Your task is to repeat exactly the lines below between the line holding "(** [lua_string]: every byte as an escape. *)" and the line holding "Definition lua_string (value", inclusive, and only those.

• Records for the task
══════════════════════════════

Fixpoint read_tasks (l : list bytes) (n : N) : caught (list Task) :=
  match l with
  | [] => Done []
  | data_task :: l' =>
      t ← of_option (unpack data_task);
      match t with
      | [url; depth; attempts] =>
          if max_frontier <=? n then Raised StorageError
          else
            depth ← integer depth 32;
            attempts ← integer attempts 3;
            tasks ← read_tasks l' (n + 1);
            Done ({| t_url := url; t_depth := depth; t_attempts := attempts |} :: tasks)
      | _ => Raised StorageError
      end
  end.

Definition seen_size (l : gset bytes) : N := foldr (fun u n => size u + n) 0 (elements l).

(** [restore] into an empty queue; it answers the state and [seen_bytes].  The fields that the code has assigned when
    it refuses the text are lost with the exception, which nothing catches but the end of the worker. *)
Definition restore (data : bytes) : caught (Saved * N) :=
  f ← of_option (unpack data);
  match f with
  | [version; origin; pages_limit; depth_limit; interval; pages; sequence; errors; tasks; seen; watch_url; watch_seconds; revisit_at] =>
      if negb (version =s lit "2") then Raised StorageError
      else
        pages_limit ← integer pages_limit 10000; depth_limit ← integer depth_limit 32; interval ← integer interval 3600000;
        pages ← integer pages 10000; sequence ← integer sequence 1000000000; errors ← integer errors 1000000000;
        tasks ← of_option (unpack tasks); tasks ← read_tasks tasks 0;
        urls ← of_option (unpack seen);
        watch_seconds ← integer watch_seconds (86400 * 30);
        revisit_at ← integer revisit_at 10000000000;
        let seen : gset bytes := list_to_set urls in
        let seen_bytes := foldr (fun u n => size u + n) 0 urls in
        if (max_frontier <? N.of_nat (base.size seen)) || (max_seen_bytes <? seen_bytes) then Raised StorageError
        else Done ({| s_origin := origin; s_options := {| max_pages := pages_limit; max_depth := depth_limit; interval_ms := interval |};
                      s_pages := pages; s_sequence := sequence; s_errors := errors; s_frontier := tasks; s_seen := seen;
                      s_watch_url := watch_url; s_watch_seconds := watch_seconds; s_revisit_at := revisit_at |}, seen_bytes)
  | _ => Raised StorageError
  end.

Definition new_saved : Saved :=
  {| s_origin := []; s_options := {| max_pages := 1000; max_depth := 5; interval_ms := 1000 |}; s_pages := 0; s_sequence := 0; s_errors := 0;
     s_frontier := []; s_seen := ∅; s_watch_url := []; s_watch_seconds := 0; s_revisit_at := 0 |}.

Example state_example : match state_text new_saved with Done t => restore t = Done (new_saved, 0) | _ => False end.
Proof. vm_compute. reflexivity. Qed.

(** ** The engine *)

(** What the engine is given: the session over the network of the spider ([request], [load_html], [navigate], a click on a
    node of the document and typing into it, the document and its URL), whose requests see the origin, the two clocks in
    milliseconds and in seconds, and whether the database commits. *)
Class Host (W : Type) := {
  host_request : bytes -> bytes -> option N -> W -> caught HttpResponse * W;
  host_load : bytes -> bytes -> bytes -> W -> caught unit * W;
  host_navigate : bytes -> bytes -> W -> caught unit * W;
  host_click : bytes -> nat -> W -> caught bool * W;
  host_type : bytes -> nat -> bytes -> W -> caught bool * W;
  host_document : W -> option Document;
  host_url : W -> bytes;
  steady_now : W -> N * W;
  epoch_now : W -> N * W;
  commits : W -> bool * W }.

(** *** XPath and Lua *)

(** [XPathValue]: the strings of its nodes, or a value; a number as [std::to_string] writes it. *)
Inductive XPathValue := NodeSet (string_values : list bytes) | StringValue (text : bytes) | NumberValue (text : bytes) | BooleanValue (b : bool).

(** What the commands on a page use of other libraries: [evaluate_xpath] over pugixml, and [LuaRuntime] over the
    interpreter: whether it was built in, the source of [lspider.lua], which the build puts into a header; a new
    runtime bound to the browser and the session, whose requests see the origin; a chunk with its name, which succeeds
    or not; a call of a global function with named arguments, its text, or nothing when it fails; and the end of the
    runtime. *)
Class Tools (W : Type) := {
  evaluate_xpath : Document -> bytes -> result XPathValue;
  lua_available : bool;
  spider_lua_source : bytes;
  lua_open : W -> W;
  lua_run : bytes -> bytes -> bytes -> W -> caught bool * W;
  lua_call : bytes -> bytes -> list (bytes * bytes) -> W -> caught (option bytes) * W;
  lua_close : W -> W }.

Definition xpath_string_value {W} {tools : Tools W} (doc : Document) (expression : bytes) : result bytes :=
  value ← evaluate_xpath doc expression;
  Ret match value with
      | StringValue text => text
      | NodeSet (first :: _) => first
      | NodeSet [] => []
      | NumberValue text => text
      | BooleanValue b => if b then lit "true" else lit "false"
      end.

(** [lua_string]: every byte as an escape. *)
Definition hex_digit (n : N) : ascii := byte (if n <? 10 then 48 + n else 87 + n).
Definition lua_string (value : bytes) : bytes :=
  dquote :: mjoin (map (fun c => lit "\x" ++ [hex_digit (N.shiftr (code c) 4); hex_digit (N.land (code c) 15)]) value) ++ [dquote].

(** The chunk that runs before the driver's. *)
Definition lua_restrictions : bytes := lit "
            local instructions = 0
            debug.sethook(function()
                instructions = instructions + 10000
                if instructions > 5000000 then error('driver instruction limit') end
            end, '', 10000)
            print = function() end
            io = nil; os = nil; debug = nil; dofile = nil; loadfile = nil
            package.loadlib = nil; package.path = ''; package.cpath = ''
        ".

Example lua_string_example : lua_string [byte 10; "z"%char] = dquote :: lit "\x0a\x7a" ++ [dquote].
Proof. vm_compute. reflexivity. Qed.

Record Engine {W : Type} := {
  e_name : bytes; e_saved : Saved; e_seen_bytes : N; e_paused : bool; e_next : N; e_robots_expiry : N;
  e_robots : list RobotRule; e_robots_available : bool; e_cache : store; e_world : W }.
Arguments Engine : clear implicits.

Section Engine.
Context {W : Type} {host : Host W}.

Definition act (A : Type) : Type := Engine W -> caught A * Engine W.

#[export] Instance act_ret : MRet act := fun A a e => (Done a, e).
#[export] Instance act_bind : MBind act := fun A B f m e =>
  match m e with (Done a, e') => f a e' | (Raised x, e') => (Raised x, e') | (Failed, e') => (Failed, e') end.

Definition lift_caught {A} (m : caught A) : act A := fun e => (m, e).
Definition raise {A} (x : ErrorCode) : act A := lift_caught (Raised x).
Definition read {A} (f : Engine W -> A) : act A := fun e => (Done (f e), e).
Definition change (f : Engine W -> Engine W) : act unit := fun e => (Done tt, f e).
Definition outside {A} (f : W -> caught A * W) : act A := fun e =>
  let '(r, w) := f (e_world e) in
  (r, {| e_name := e_name e; e_saved := e_saved e; e_seen_bytes := e_seen_bytes e; e_paused := e_paused e; e_next := e_next e;
         e_robots_expiry := e_robots_expiry e; e_robots := e_robots e; e_robots_available := e_robots_available e; e_cache := e_cache e; e_world := w |}).

Definition set_saved (s : Saved) (seen_bytes : N) (e : Engine W) : Engine W :=
  {| e_name := e_name e; e_saved := s; e_seen_bytes := seen_bytes; e_paused := e_paused e; e_next := e_next e; e_robots_expiry := e_robots_expiry e;
     e_robots := e_robots e; e_robots_available := e_robots_available e; e_cache := e_cache e; e_world := e_world e |}.
Definition set_paused (b : bool) (e : Engine W) : Engine W :=
  {| e_name := e_name e; e_saved := e_saved e; e_seen_bytes := e_seen_bytes e; e_paused := b; e_next := e_next e; e_robots_expiry := e_robots_expiry e;
     e_robots := e_robots e; e_robots_available := e_robots_available e; e_cache := e_cache e; e_world := e_world e |}.
Definition set_next (t : N) (e : Engine W) : Engine W :=
  {| e_name := e_name e; e_saved := e_saved e; e_seen_bytes := e_seen_bytes e; e_paused := e_paused e; e_next := t; e_robots_expiry := e_robots_expiry e;
     e_robots := e_robots e; e_robots_available := e_robots_available e; e_cache := e_cache e; e_world := e_world e |}.
Definition set_robots (expiry : N) (rules : list RobotRule) (available : bool) (e : Engine W) : Engine W :=
  {| e_name := e_name e; e_saved := e_saved e; e_seen_bytes := e_seen_bytes e; e_paused := e_paused e; e_next := e_next e; e_robots_expiry := expiry;
     e_robots := rules; e_robots_available := available; e_cache := e_cache e; e_world := e_world e |}.
Definition set_cache (m : store) (e : Engine W) : Engine W :=
  {| e_name := e_name e; e_saved := e_saved e; e_seen_bytes := e_seen_bytes e; e_paused := e_paused e; e_next := e_next e; e_robots_expiry := e_robots_expiry e;
     e_robots := e_robots e; e_robots_available := e_robots_available e; e_cache := m; e_world := e_world e |}.

(** Changes of the durable state. *)
Definition update_saved (f : Saved -> Saved) : act unit := change (fun e => set_saved (f (e_saved e)) (e_seen_bytes e) e).

Definition with_frontier (l : list Task) (s : Saved) : Saved :=
  {| s_origin := s_origin s; s_options := s_options s; s_pages := s_pages s; s_sequence := s_sequence s; s_errors := s_errors s; s_frontier := l; s_seen := s_seen s;
     s_watch_url := s_watch_url s; s_watch_seconds := s_watch_seconds s; s_revisit_at := s_revisit_at s |}.
Definition with_seen (x : gset bytes) (s : Saved) : Saved :=
  {| s_origin := s_origin s; s_options := s_options s; s_pages := s_pages s; s_sequence := s_sequence s; s_errors := s_errors s; s_frontier := s_frontier s; s_seen := x;
     s_watch_url := s_watch_url s; s_watch_seconds := s_watch_seconds s; s_revisit_at := s_revisit_at s |}.
Definition with_counts (pages sequence errors : N) (s : Saved) : Saved :=
  {| s_origin := s_origin s; s_options := s_options s; s_pages := pages; s_sequence := sequence; s_errors := errors; s_frontier := s_frontier s; s_seen := s_seen s;
     s_watch_url := s_watch_url s; s_watch_seconds := s_watch_seconds s; s_revisit_at := s_revisit_at s |}.
Definition with_watch (url : bytes) (seconds revisit : N) (s : Saved) : Saved :=
  {| s_origin := s_origin s; s_options := s_options s; s_pages := s_pages s; s_sequence := s_sequence s; s_errors := s_errors s; s_frontier := s_frontier s; s_seen := s_seen s;
     s_watch_url := url; s_watch_seconds := seconds; s_revisit_at := revisit |}.
Definition with_crawl (origin : bytes) (options : CrawlOptions) (s : Saved) : Saved :=
  {| s_origin := origin; s_options := options; s_pages := s_pages s; s_sequence := s_sequence s; s_errors := s_errors s; s_frontier := s_frontier s; s_seen := s_seen s;
     s_watch_url := s_watch_url s; s_watch_seconds := s_watch_seconds s; s_revisit_at := s_revisit_at s |}.

Definition more_errors (s : Saved) : Saved := with_counts (s_pages s) (s_sequence s) (s_errors s + 1) s.
Definition more_pages (s : Saved) : Saved := with_counts (s_pages s + 1) (s_sequence s) (s_errors s) s.
Definition more_snapshots (s : Saved) : Saved := with_counts (s_pages s) (s_sequence s + 1) (s_errors s) s.
Definition pop_front (s : Saved) : Saved := with_frontier (tail (s_frontier s)) s.

(** The queue, the set of URLs and the counters emptied. *)
Definition new_epoch (s : Saved) : Saved := with_counts 0 (s_sequence s) 0 (with_frontier [] (with_seen ∅ s)).

(** ** The store *)

Definition state : act bytes := s ← read e_saved; lift_caught (state_text s).

Definition committing : act bool := outside (fun w => let '(b, w') := commits w in (Done b, w')).

Definition cache_write (puts : rows) : act unit :=
  m ← read e_cache;
  match write puts [] m with
  | None => lift_caught Failed
  | Some m' =>
      committed ← committing;
      if (committed : bool) then change (set_cache m') else lift_caught Failed
  end.

Definition save : act unit := text ← state; cache_write [(lit "state", text)].

(** ** URLs *)

Definition allowed (origin url : bytes) : result bytes :=
  normalized ← canonical url;
  parsed ← parse_url normalized;
  _ ← throw_if (negb (Url.origin parsed =s origin)) SecurityViolation;
  Ret normalized.

(** The URL is put into the queue, unless it is too deep or has been seen. *)
Definition add_url (normalized : bytes) (depth : N) (e : Engine W) : Engine W :=
  let s := e_saved e in
  set_saved (with_frontier (s_frontier s ++ [{| t_url := normalized; t_depth := depth; t_attempts := 0 |}]) (with_seen ({[normalized]} ∪ s_seen s) s))
            (e_seen_bytes e + size normalized) e.

Definition enqueue (url : bytes) (depth : N) : act unit :=
  s ← read e_saved;
  normalized ← lift_caught (of_result (allowed (s_origin s) url));
  if (max_depth (s_options s) <? depth) || bool_decide (normalized ∈ s_seen s) then mret tt
  else
    seen_bytes ← read e_seen_bytes;
    if (max_frontier <=? N.of_nat (base.size (s_seen s))) || (max_seen_bytes <? seen_bytes + size normalized) then raise ResourceLimit
    else change (add_url normalized depth).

══════════════════════════════

• Response area
(** [lua_string]: every byte as an escape. *)
Definition hex_digit (n : N) : ascii := byte (if n <? 10 then 48 + n else 87 + n).
Definition lua_string (value : bytes) : bytes :=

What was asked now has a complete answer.